[ACTION ITEM] From the entries, filter out every line that lacks "shows" and copy the rest.

::: TASK MATERIAL

(* ===== verification/Prelude.v ===== *)
(** * Porter: a verification of the control plane's core logic

    Porter (sources under [src/backend]) is a self-hosted platform that runs
    projects as pools of Firecracker micro-VMs. A Go control plane keeps its state
    in PostgreSQL, exposes an HTTP API, routes public traffic to the VMs, allocates
    their networks, and reconciles the stored state with what runs. This library
    models that control plane's own logic as executable Rocq functions and proves
    what makes it correct. All Go paths below are relative to
    [src/backend/internal].

    ** How the parts interact

    A request to the API passes [auth] ([api/api.go]): its bearer token is resolved
    to a principal, its permission is decided from role assignments and
    memberships, and a keyed write is replayed instead of executed twice. Handlers
    write projects, replicas and deployments through the store. The controllers
    read the store and move replicas, servers and deployments through their states,
    asking the network manager for addresses and the runtime to boot; the cron
    runner and the autoscaler create and retire replicas. The gateway reads the
    same store to route an HTTP request to a healthy replica, after the project's
    firewall rules, and the port forwarder keeps host listeners in step with it.
    The runtime turns a boot into a Firecracker process and a sequence of requests
    on its socket, handing it the project's secrets, which the secret envelopes keep
    encrypted in the store; builds and uploads fill the image library it boots from.
    Collectors write logs and metrics, and the hub streams events to clients.

    ** Files, and the code they model

    - [Prelude]: notations, tactics, the [result] type for fallible code, lemmas on
      lists and on 64-bit integers ([i64], [u64] are the wrap-arounds).
    - [GoStrings], [GoNum], [GoNet], [GoTime], [GoJson], [GoCrypto]: what the code uses
      of Go's standard library: [strings], [strconv]; [float64] as [SpecFloat] with 53
      bits; [net.ParseIP], [ParseCIDR], [Contains], [SplitHostPort]; calendar dates and
      RFC 3339; the members [encoding/json] writes and reads for a described struct;
      SHA-256, hex, base64. Strings are byte strings; case folding is ASCII.
    - [Types]: the structs of [types/types.go], field by field.
    - [Resources]: [resource/*.go], every struct of the resource model with its JSON
      tags, the nineteen kinds and the interface [Resource] as a class with its laws.
    - [Gateway], [PortForward]: [gateway/gateway.go], [gateway/portforward.go].
    - [Compose]: [compose/compose.go], the compose-file parser and its dependency sort.
    - [Cache]: [cache/redis.go], [cache/resp.go], the Redis client with its pool.
    - [NetMgr]: [netmgr/netmgr.go], [runtime/network.go], [NetSpec] of
      [runtime/vm_manager.go].
    - [Store]: the tables and SQL statements of [store/store.go] and its siblings
      the other components use, under the constraints of the migrations.
    - [Health], [Controllers]: [health/health.go], [controller/*.go].
    - [Rbac]: [rbac/rbac.go] over the [Resolver] interface (a class with its laws),
      the PostgreSQL resolver of [store/rbac_scoped.go] that implements it, and the
      membership checks of [store/store.go] and [store/tenancy.go].
    - [Auth]: [auth/password.go], [auth/token.go], [auth/context.go],
      [store/sessions.go].
    - [Cron], [Scheduler]: [cron/runner.go], [scheduler/scheduler.go],
      [autoscale/scaler.go].
    - [Routes], [Api]: the route table and the request pipeline of [api/api.go],
      [store/idempotency.go].
    - [Pool], [Deploys], [Access], [Projects]: the resource handlers of
      [api/handlers.go] and [api/api.go]: boot, scale, redeploy, restart and delete
      the replicas of a project; deployments with their own pools, promotion,
      rollback and rollout; users, keys, roles, memberships and groups; creating,
      importing, patching projects and their environment, secrets and domains.
    - [Dns]: [dns/*.go], the internal resolver, the authoritative server's answers
      and the domain manager.
    - [InitShim]: [buildkit/initshim.go], the PID-1 script, read back by a model of
      the shell's word splitting.
    - [Gates]: the decisions of [riskgate], [cmdgate], [triage] and [alertjudge] for
      every answer of [judge].

    - [GoPath]: [path/filepath]: [Clean], [Join], [Base], [Dir] by components, and
      when a joined path stays below a directory.
    - [Settings]: [config/toml.go], [config/config.go], [runtime/mode.go].
    - [SecretBox]: [secretbox/secretbox.go] with AES-256 and GCM written out, and
      [encryptSecret], [decryptSecret] of [api/handlers.go].
    - [Runtime]: [runtime/fc_client.go], [runtime/manager.go],
      [runtime/vm_manager.go], [runtime/socket.go], [guestagent/protocol.go]. A host
      is its processes and the requests sent; what it answers is a [World].
    - [Telemetry]: the log rings of [store/store.go], [runtime/metrics.go],
      [metrics/collector.go], [event/hub.go].
    - [SshGw]: [sshgw/sshgw.go], signing and accepting certificates, sessions.
    - [Images]: [volumes/volumes.go], [imagecatalog/validate.go], [unzipTo] and the
      layers of [buildkit/builder.go], as file operations recorded in a trace.
    - [Builds]: [buildkit/detect.go], the rest of [buildkit/builder.go], the image
      library, and the handlers of uploads, git builds and volumes.
    - [Analytics], [Addons]: the traffic reports of [api/handlers.go]; alerts,
      hooks, crons, drains, redirects, firewall rules, environments and networks,
      their tables and handlers.
    - [Migrations], [Durable]: [Migrate], [splitSQL] and [EnsureSeededAdmin] of
      [store/store.go]; its append-only tables (build logs, metrics, health events,
      traffic, feedback, DNS records) and the handlers over them.
    - [Hosts]: servers, log streams, exec, SSH and console of a replica, snapshots
      and restores ([api/handlers.go]), IP allocations ([store/network.go]).
    - [Views]: entity tags and field selection ([api/api.go]) and the handlers that
      read: logs, metrics, services, frameworks, branches, images, the host.
    - [Edge]: one Module each for [judge/judge.go], [runtime/fc.go],
      [notify/notify.go], [startup/check.go], the middleware of [logging] and
      [observability], and [tls/autocert.go].
    - [Tenant]: row-level security ([store/rls.go], migrations 0019 and 0021), teams
      and default organisations, the static scope chain, minted tokens.
    - [Work]: the task ledger and audit log ([store/events.go]), the daily counters,
      deployments from a repository, and the ticker loops of [controller], [cron],
      [autoscale], [health], [metrics] and [runtime/metrics.go].
    - [EndToEnd]: a cycle of the replica controller over the store, between the handler
      that creates a project and the gateway that routes to it.
    - [Listings]: compose stacks, the disk usage of volumes, the listings of users, roles
      and grants, organisations and scopes, and the handlers that only answer.
    - [Wires]: step relations for the life cycle of background workers, the listeners of
      the DNS server and a forwarded connection; waiting for control sockets, response
      recorders, SSH key files, the image catalogue and the metrics page.

    State is passed explicitly: a component's state is a record, an operation a
    function to the new state and its result. A Go [(A, error)] is a [result], a
    nil-able pointer an [option], a map a [gmap]; where Go leaves the order of a
    map open ([Rbac.HasCapability]) or the algorithm of a sort ([Scheduler.PickNode])
    the order is an argument and the theorems hold for every one.

    ** What the theorems show

    - Routing: the firewall blocks exactly the matching active deny rules and
      reports one of least priority; requests are only proxied to healthy, allowed
      VMs; round robin is fair; the traffic ring refines the full log; a reconcile
      of host ports leaves exactly the wanted listeners.
    - Parsing: the dependency sort terminates, its results are boot orders and its
      errors name real cycles or undeclared services; RESP decoding inverts
      encoding and terminates on every byte stream; the cron matcher decides the
      meaning of every well-formed schedule.
    - Access control: the capability engine equals its specification against any
      resolver, the store's tables refine that interface, denials defeat
      memberships, outsiders are refused on project routes, the handler of a route
      runs only after every check; the route table is free of conflicts and
      guarded.
    - Credentials: password checks accept exactly the stored hash, minted tokens
      verify and only signed ones do, revoked sessions stay dead.
    - Resources: connections are never leaked; subnets, addresses and TAP devices
      are distinct, well formed and cleaned up; placement fits and is maximal;
      autoscaling stays within its policy; the rate limit is exact; paging loses
      nothing.
    - State: every reconcile keeps the replica table's invariant and follows the
      lifecycle; registration ends in ready and heartbeats time out as they should;
      reads through the cache equal the rows.
    - Handlers: a redeploy or a create leaves exactly the wanted pending replicas
      in the wanted slots, every pool operation keeps the replica table's invariant,
      promotion and deletion keep the production deployment, environment requests
      refine finite-map operations, conditional patches never lose an update, a
      login authenticates as exactly its user, memberships grant and take away
      exactly the role, listings show exactly the reachable projects.
    - Edges: DNS answers are exactly the addresses of the named service, host labels
      are well formed, the deploy gate fails closed, and the shell reads back the
      words the init script was built from.
    - Settings and secrets: parsing a written settings file gives back what was
      written; every setting is the environment's, else the file's, else the
      default; a box opens to a text exactly when it is a seal of that text.
    - Hosts: a boot sends a prefix of the prescribed requests and succeeds exactly
      when all were accepted; no sequence of boots and stops loses a process; the
      secrets reach a VM through the metadata request alone.
    - Files: uploads and layers work below their directory (with the exceptions the
      code leaves open), volumes have a directory of their own, images are ready
      exactly when both artifacts are.
    - Observation: a log is the end of what was written, polled lines hold no keys,
      a client's stream is the broadcasts since it connected; a signed certificate
      opens the gateway for its eleven minutes and at no other time.
    - Reports and attachments: the days, projects and totals of a usage report add
      up; attachment tables refine finite maps; a firewall rule made through the API
      is enforced at the gateway until it is undone; a path purge is exact.
    - Start-up: migrations are recorded in name order and executed once, whatever
      fails; scripts split back into their statements; the administrator's password
      is set once; a host is ready exactly when its checks pass.
    - Servers and snapshots: a registered server becomes ready; a ready snapshot
      has its files and can be restored; a log stream always shows the last state.
    - Clients: a copy kept with its entity tag is current; the judge answers all
      questions or none; request counts by method and status add up to the total.
    - Tenancy: a transaction under a tenant shows that tenant's rows alone and leaves
      no tenant behind; secret values never reach a listing; a minted token stands for
      its caller for twelve hours.
    - Work: lock keys deduplicate tasks; concurrent counters lose nothing; a schedule
      runs once a matching minute over any run of the loop.
    - End to end: the first project created through the API is booted by one cycle of the
      controller, replica for replica, and the gateway hands its requests to the proxy
      for one of them.
    - Resource model: what can be written as JSON is read back and written the same
      again, for every kind; hashes, salts and ciphertexts never leave; times survive
      formatting and parsing; the status interface is a lawful view.
    - Life cycles: at most one loop of a worker runs and every stop returns; the wait for
      a control socket ends in its ten seconds; DNS listeners follow the calls made one
      after the other; a forwarded connection reorders and invents nothing; the key files
      keep the SSH gateway's identity over restarts; what is stored for a replay is what
      the client was sent; the metrics page reads back.
    - Where the code does not do what it means to, a lemma or theorem shows the
      behaviour it has (for example [Controllers.rollback_never_persists]).

    ** Fuel

    The dependency sort has fuel one more than the number of services, the depth of
    its recursion ([topoSort_correct] shows it never runs out); a RESP reply has one
    more than the bytes of the stream ([readReply_terminates]); decimal printing has
    20 digits, enough for 64 bits; SHA-256 has the padded length, one block using 64
    bytes of it; an IPv6 literal has at most eight groups; a client that pages
    through a list has one more step than items ([paginate_complete]). The day loop
    of a usage report has the days of the period, and [strings.Count] one step more
    than the bytes of its text. The wait for a control socket has 101 looks, because a
    timer of a hundred milliseconds never fires early ([Wires.Sockets.waitForSocket_ends]).

    ** Not modelled

    PostgreSQL, HTTP, TCP, SSH, the Redis server, Firecracker and the [ip] command are
    outside: their answers are arguments of the functions that use them. Ed25519 and the
    text level of JSON are arguments too, with their documented laws as hypotheses.
    Goroutines are modelled where they are the subject ([Wires], with step relations);
    elsewhere an operation that holds a lock is one step, where goroutines race their
    statements are taken in any order, and a ticker loop is a function of the events its
    [select] receives. File contents, archives and the tools a build runs are arguments.
    Some SQL statements apply [COALESCE(col, '')] to a UUID column, which PostgreSQL
    refuses; where a component needs the statement to answer it is modelled by its
    intent, and the manifest records the fault.

    What is left without a definition is glue around libraries and the operating system:
    constructors and setters that only fill a struct ([NewStore], [NewAPI]), helpers that
    run a command or copy and hash a file, the accept loop of the SSH gateway, the
    [slog], OpenTelemetry and Sentry set-up ([logging.Configure], [observability/tracing.go],
    [observability/sentry.go]), the unused records of [runtime/port.go], and the packages
    that hold only a comment. *)
From Stdlib Require Export ZArith Lia.
From stdpp Require Export base list option strings gmap sets sorting.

::::::

[SOLUTION TO THIS PROBLEM]
      has its files and can be restored; a log stream always shows the last state.
    - Tenancy: a transaction under a tenant shows that tenant's rows alone and leaves
    - Where the code does not do what it means to, a lemma or theorem shows the
    its recursion ([topoSort_correct] shows it never runs out); a RESP reply has one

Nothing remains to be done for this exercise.